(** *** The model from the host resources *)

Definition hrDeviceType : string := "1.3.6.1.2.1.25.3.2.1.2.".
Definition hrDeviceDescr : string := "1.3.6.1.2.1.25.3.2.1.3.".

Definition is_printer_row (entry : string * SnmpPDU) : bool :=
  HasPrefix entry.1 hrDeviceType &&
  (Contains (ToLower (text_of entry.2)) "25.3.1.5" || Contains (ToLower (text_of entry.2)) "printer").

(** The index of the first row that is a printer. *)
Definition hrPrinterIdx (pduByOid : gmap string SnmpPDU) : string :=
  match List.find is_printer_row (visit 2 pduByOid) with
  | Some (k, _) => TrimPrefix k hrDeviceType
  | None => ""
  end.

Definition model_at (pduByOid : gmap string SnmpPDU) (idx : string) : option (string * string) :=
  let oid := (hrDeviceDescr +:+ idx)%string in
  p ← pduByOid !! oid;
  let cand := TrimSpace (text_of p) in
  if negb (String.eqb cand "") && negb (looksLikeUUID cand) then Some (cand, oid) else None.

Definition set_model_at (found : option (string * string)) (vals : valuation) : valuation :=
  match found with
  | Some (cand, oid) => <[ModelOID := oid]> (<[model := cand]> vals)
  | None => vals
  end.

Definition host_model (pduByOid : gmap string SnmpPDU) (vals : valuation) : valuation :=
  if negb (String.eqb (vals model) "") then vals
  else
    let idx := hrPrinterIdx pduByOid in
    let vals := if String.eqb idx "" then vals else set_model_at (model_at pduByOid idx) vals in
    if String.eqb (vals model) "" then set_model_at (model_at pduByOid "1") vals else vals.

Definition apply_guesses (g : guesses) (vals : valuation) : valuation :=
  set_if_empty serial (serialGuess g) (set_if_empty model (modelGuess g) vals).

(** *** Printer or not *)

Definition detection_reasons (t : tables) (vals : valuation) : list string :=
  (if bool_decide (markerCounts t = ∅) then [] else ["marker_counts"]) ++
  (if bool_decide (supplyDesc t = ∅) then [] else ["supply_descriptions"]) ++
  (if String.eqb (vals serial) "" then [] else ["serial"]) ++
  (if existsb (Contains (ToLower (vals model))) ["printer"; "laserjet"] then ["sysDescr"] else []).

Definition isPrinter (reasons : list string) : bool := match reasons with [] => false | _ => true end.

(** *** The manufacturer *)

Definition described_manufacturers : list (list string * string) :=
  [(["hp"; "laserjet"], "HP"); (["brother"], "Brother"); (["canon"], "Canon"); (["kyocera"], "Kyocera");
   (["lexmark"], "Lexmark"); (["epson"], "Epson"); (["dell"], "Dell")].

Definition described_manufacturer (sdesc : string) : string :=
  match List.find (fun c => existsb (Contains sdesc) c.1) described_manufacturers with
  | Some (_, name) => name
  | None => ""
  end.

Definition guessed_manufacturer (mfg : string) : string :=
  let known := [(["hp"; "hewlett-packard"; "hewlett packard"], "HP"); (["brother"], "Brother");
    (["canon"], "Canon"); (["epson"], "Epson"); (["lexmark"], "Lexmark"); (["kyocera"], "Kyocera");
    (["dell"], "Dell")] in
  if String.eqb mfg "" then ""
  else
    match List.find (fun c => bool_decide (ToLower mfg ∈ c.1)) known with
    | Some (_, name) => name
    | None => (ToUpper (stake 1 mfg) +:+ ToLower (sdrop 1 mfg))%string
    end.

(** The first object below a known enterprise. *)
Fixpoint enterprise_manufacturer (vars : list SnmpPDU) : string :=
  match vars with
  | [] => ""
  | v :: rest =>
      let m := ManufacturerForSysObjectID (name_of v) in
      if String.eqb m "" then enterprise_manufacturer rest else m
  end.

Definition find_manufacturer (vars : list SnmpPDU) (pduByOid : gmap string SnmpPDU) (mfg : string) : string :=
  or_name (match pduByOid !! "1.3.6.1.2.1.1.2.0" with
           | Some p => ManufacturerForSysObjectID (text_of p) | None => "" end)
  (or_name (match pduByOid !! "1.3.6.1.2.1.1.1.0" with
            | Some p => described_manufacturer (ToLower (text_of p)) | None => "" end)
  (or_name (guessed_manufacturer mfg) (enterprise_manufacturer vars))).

________________________________________

**Prompt:** Show the lines of the entries that include the string "gmap", copying each in full.

**Result for this task:**
Definition hrPrinterIdx (pduByOid : gmap string SnmpPDU) : string :=
Definition model_at (pduByOid : gmap string SnmpPDU) (idx : string) : option (string * string) :=
Definition host_model (pduByOid : gmap string SnmpPDU) (vals : valuation) : valuation :=
Definition find_manufacturer (vars : list SnmpPDU) (pduByOid : gmap string SnmpPDU) (mfg : string) : string :=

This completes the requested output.